Using the records below, repeat exactly the lines from the one holding "Definition lower_char (c" through the one holding "EmptyString, _ => true", both ends included, and no others.

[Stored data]
↓↓↓

(** * Market attention graph: the collectors' ingestion pipeline

    A shallow embedding of the four collector notebooks (social stream,
    global news, feeds, microblog), of the DuckDB tables they share and of
    the co-mention graph, with the properties of the pipeline stated and
    settled on that embedding.

    Modelling conventions.
    - A Python [str] is a [string]: a sequence of 8-bit characters, read as
      the UTF-8 bytes of the text.  [lower], [upper] and the word
      characters of a regular expression are those of ASCII, which is what
      Python has on ASCII text and only there: a statement that depends on
      them for every text carries the hypothesis [is_ascii].  [encode] is
      the identity on bytes.
    - A DuckDB table is the list of its rows in insertion order; every
      [con.execute] is committed at once (the notebooks never open a
      transaction).
    - Code that may raise runs in a small state-and-exception monad over
      the store. *)

From Stdlib Require Import ZArith Lia Bool List Ascii String.
From stdpp Require Import gmap strings.
Import ListNotations.

Local Open Scope string_scope.

(* ===================================================================== *)
(** * Python strings *)
(* ===================================================================== *)

Module Py.

Definition is_upper (c : ascii) : bool :=
  (65 <=? nat_of_ascii c)%nat && (nat_of_ascii c <=? 90)%nat.

Definition is_lower (c : ascii) : bool :=
  (97 <=? nat_of_ascii c)%nat && (nat_of_ascii c <=? 122)%nat.

Definition is_digit (c : ascii) : bool :=
  (48 <=? nat_of_ascii c)%nat && (nat_of_ascii c <=? 57)%nat.

Definition lower_char (c : ascii) : ascii :=
  if is_upper c then ascii_of_nat (nat_of_ascii c + 32) else c.

Definition upper_char (c : ascii) : ascii :=
  if is_lower c then ascii_of_nat (nat_of_ascii c - 32) else c.

(** [s.lower()] and [s.upper()] on ASCII text: each letter is mapped by
    itself and the other characters are kept. *)
Fixpoint lower (s : string) : string :=
  match s with
  | EmptyString => EmptyString
  | String c s' => String (lower_char c) (lower s')
  end.

Fixpoint upper (s : string) : string :=
  match s with
  | EmptyString => EmptyString
  | String c s' => String (upper_char c) (upper s')
  end.

(** [s.startswith(p)]. *)
Fixpoint startswith (p s : string) : bool :=
  match p, s with
  | EmptyString, _ => true
  | String _ _, EmptyString => false
  | String a p', String b s' => Ascii.eqb a b && startswith p' s'
  end.

(** [sub in s]: [sub] starts at some offset of [s]. *)
Fixpoint str_in (sub s : string) : bool :=
  startswith sub s
  || match s with
     | EmptyString => false
     | String _ s' => str_in sub s'
     end.

(** [s.replace(c, "")] for a one-character [c]. *)
Fixpoint remove_char (c : ascii) (s : string) : string :=
  match s with
  | EmptyString => EmptyString
  | String a s' =>
      if Ascii.eqb a c then remove_char c s' else String a (remove_char c s')
  end.

(** [s.rstrip(c)] for a one-character [c]. *)
Fixpoint rstrip_char (c : ascii) (s : string) : string :=
  match s with
  | EmptyString => EmptyString
  | String a s' =>
      match rstrip_char c s' with
      | EmptyString => if Ascii.eqb a c then EmptyString else String a EmptyString
      | r => String a r
      end
  end.

(** Truthiness of a string: [not s] holds of the empty string. *)
Definition truthy (s : string) : bool :=
  match s with EmptyString => false | String _ _ => true end.

(** [sep.join(l)]. *)
Fixpoint join (sep : string) (l : list string) : string :=
  match l with
  | [] => EmptyString
  | [x] => x
  | x :: l' => x ++ sep ++ join sep l'
  end.

(** [f'"{kw}"']: the keyword between double quotes. *)
Definition quoted (kw : string) : string :=
  String (ascii_of_nat 34) (kw ++ String (ascii_of_nat 34) EmptyString).

End Py.

(* ===================================================================== *)
(** * Case-insensitive occurrence, in the words of the specification *)
(* ===================================================================== *)

(** Two characters are the same letter up to case: equal, or one is an
    upper-case ASCII letter and the other its lower-case form. *)
Definition same_ignoring_case (a b : ascii) : Prop :=
  a = b
  \/ (Py.is_upper a = true /\ nat_of_ascii b = nat_of_ascii a + 32)
  \/ (Py.is_upper b = true /\ nat_of_ascii a = nat_of_ascii b + 32).

Inductive equal_ignoring_case : string -> string -> Prop :=
| eic_nil : equal_ignoring_case "" ""
| eic_cons a b s t :
    same_ignoring_case a b -> equal_ignoring_case s t ->
    equal_ignoring_case (String a s) (String b t).

(** [sub] occurs in [s] case-insensitively: some contiguous piece of [s]
    equals [sub] up to the case of its letters. *)
Definition occurs_ignoring_case (sub s : string) : Prop :=
  exists pre mid post,
    s = pre ++ mid ++ post /\ equal_ignoring_case mid sub.

(* ===================================================================== *)
(** * [hashlib.sha256]: SHA-256 (FIPS 180-4) on 32-bit words held in [Z] *)
(* ===================================================================== *)

Module SHA256.
Local Open Scope Z_scope.
Local Open Scope list_scope.

Definition wrap (x : Z) : Z := x mod 2 ^ 32.
Definition add32 (x y : Z) : Z := wrap (x + y).
Definition rotr (n x : Z) : Z :=
  Z.lor (Z.shiftr x n) (wrap (Z.shiftl x (32 - n))).
Definition not32 (x : Z) : Z := Z.lxor x (2 ^ 32 - 1).

Definition Ch (x y z : Z) : Z := Z.lxor (Z.land x y) (Z.land (not32 x) z).
Definition Maj (x y z : Z) : Z :=
  Z.lxor (Z.lxor (Z.land x y) (Z.land x z)) (Z.land y z).
Definition Sigma0 (x : Z) : Z := Z.lxor (Z.lxor (rotr 2 x) (rotr 13 x)) (rotr 22 x).
Definition Sigma1 (x : Z) : Z := Z.lxor (Z.lxor (rotr 6 x) (rotr 11 x)) (rotr 25 x).
Definition sigma0 (x : Z) : Z := Z.lxor (Z.lxor (rotr 7 x) (rotr 18 x)) (Z.shiftr x 3).
Definition sigma1 (x : Z) : Z := Z.lxor (Z.lxor (rotr 17 x) (rotr 19 x)) (Z.shiftr x 10).

(** The first sixty-four primes, 2 to 311. *)
Definition is_prime (n : nat) : bool :=
  List.forallb (fun d => negb (Nat.eqb (Nat.modulo n d) 0)) (List.seq 2 (n - 2)).

Definition primes : list Z :=
  List.map Z.of_nat (List.filter is_prime (List.seq 2 310)).

(** The integer cube root, bit by bit from bit [k - 1] down. *)
Fixpoint cube_root (k : nat) (n x : Z) : Z :=
  match k with
  | O => x
  | S k' =>
      let y := x + 2 ^ Z.of_nat k' in
      cube_root k' n (if y * y * y <=? n then y else x)
  end.

(** The round constants: the first 32 bits of the fractional parts of the
    cube roots of the primes. *)
Definition K : list Z :=
  List.map (fun p => wrap (cube_root 36 (p * 2 ^ 96) 0)) primes.

(** The eight working variables, and the chaining value between blocks. *)
Record regs : Type := Regs { ra : Z; rb : Z; rc : Z; rd : Z; re : Z; rf : Z; rg : Z; rh : Z }.

(** The initial value: the first 32 bits of the fractional parts of the
    square roots of the first eight primes. *)
Definition frac_sqrt (i : nat) : Z :=
  wrap (Z.sqrt (List.nth i primes 0 * 2 ^ 64)).

Definition H0 : regs :=
  Regs (frac_sqrt 0) (frac_sqrt 1) (frac_sqrt 2) (frac_sqrt 3)
       (frac_sqrt 4) (frac_sqrt 5) (frac_sqrt 6) (frac_sqrt 7).

(** Padding: a 1 bit, zero bits up to 56 mod 64 bytes, the bit length on
    eight big-endian bytes. *)
Definition be_bytes (n : nat) (x : Z) : list Z :=
  List.map (fun i => Z.land (Z.shiftr x (8 * Z.of_nat i)) 255) (List.rev (List.seq 0 n)).

Definition pad (msg : list Z) : list Z :=
  let len := Z.of_nat (List.length msg) in
  msg ++ [128] ++ List.repeat 0 (Z.to_nat ((55 - len) mod 64)) ++ be_bytes 8 (8 * len).

Fixpoint words_of_bytes (l : list Z) : list Z :=
  match l with
  | b0 :: b1 :: b2 :: b3 :: l' =>
      (Z.shiftl b0 24 + Z.shiftl b1 16 + Z.shiftl b2 8 + b3) :: words_of_bytes l'
  | _ => []
  end.

(** The message schedule, from a window of the last sixteen words. *)
Fixpoint schedule (n : nat) (window : list Z) : list Z :=
  match n with
  | O => []
  | S n' =>
      let w := add32 (add32 (sigma1 (List.nth 14 window 0)) (List.nth 9 window 0))
                     (add32 (sigma0 (List.nth 1 window 0)) (List.nth 0 window 0)) in
      w :: schedule n' (List.tl window ++ [w])
  end.

Definition round (r : regs) (kw : Z * Z) : regs :=
  let t1 := add32 (add32 (add32 (rh r) (Sigma1 (re r))) (Ch (re r) (rf r) (rg r)))
                  (add32 (fst kw) (snd kw)) in
  let t2 := add32 (Sigma0 (ra r)) (Maj (ra r) (rb r) (rc r)) in
  Regs (add32 t1 t2) (ra r) (rb r) (rc r) (add32 (rd r) t1) (re r) (rf r) (rg r).

Definition compress (h : regs) (block : list Z) : regs :=
  let w16 := words_of_bytes block in
  let w := w16 ++ schedule 48 w16 in
  let r := List.fold_left round (List.combine K w) h in
  Regs (add32 (ra h) (ra r)) (add32 (rb h) (rb r)) (add32 (rc h) (rc r))
       (add32 (rd h) (rd r)) (add32 (re h) (re r)) (add32 (rf h) (rf r))
       (add32 (rg h) (rg r)) (add32 (rh h) (rh r)).

Fixpoint blocks (n : nat) (h : regs) (l : list Z) : regs :=
  match n with
  | O => h
  | S n' => blocks n' (compress h (List.firstn 64 l)) (List.skipn 64 l)
  end.

Definition digest (msg : list Z) : regs :=
  let p := pad msg in blocks (List.length p / 64) H0 p.

Definition hex_digit (n : Z) : ascii :=
  match n with
  | 0 => "0" | 1 => "1" | 2 => "2" | 3 => "3" | 4 => "4" | 5 => "5"
  | 6 => "6" | 7 => "7" | 8 => "8" | 9 => "9" | 10 => "a" | 11 => "b"
  | 12 => "c" | 13 => "d" | 14 => "e" | _ => "f"
  end%char.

↑↑↑

Result:
Definition lower_char (c : ascii) : ascii :=
  if is_upper c then ascii_of_nat (nat_of_ascii c + 32) else c.

Definition upper_char (c : ascii) : ascii :=
  if is_lower c then ascii_of_nat (nat_of_ascii c - 32) else c.

(** [s.lower()] and [s.upper()] on ASCII text: each letter is mapped by
    itself and the other characters are kept. *)
Fixpoint lower (s : string) : string :=
  match s with
  | EmptyString => EmptyString
  | String c s' => String (lower_char c) (lower s')
  end.

Fixpoint upper (s : string) : string :=
  match s with
  | EmptyString => EmptyString
  | String c s' => String (upper_char c) (upper s')
  end.

(** [s.startswith(p)]. *)
Fixpoint startswith (p s : string) : bool :=
  match p, s with
  | EmptyString, _ => true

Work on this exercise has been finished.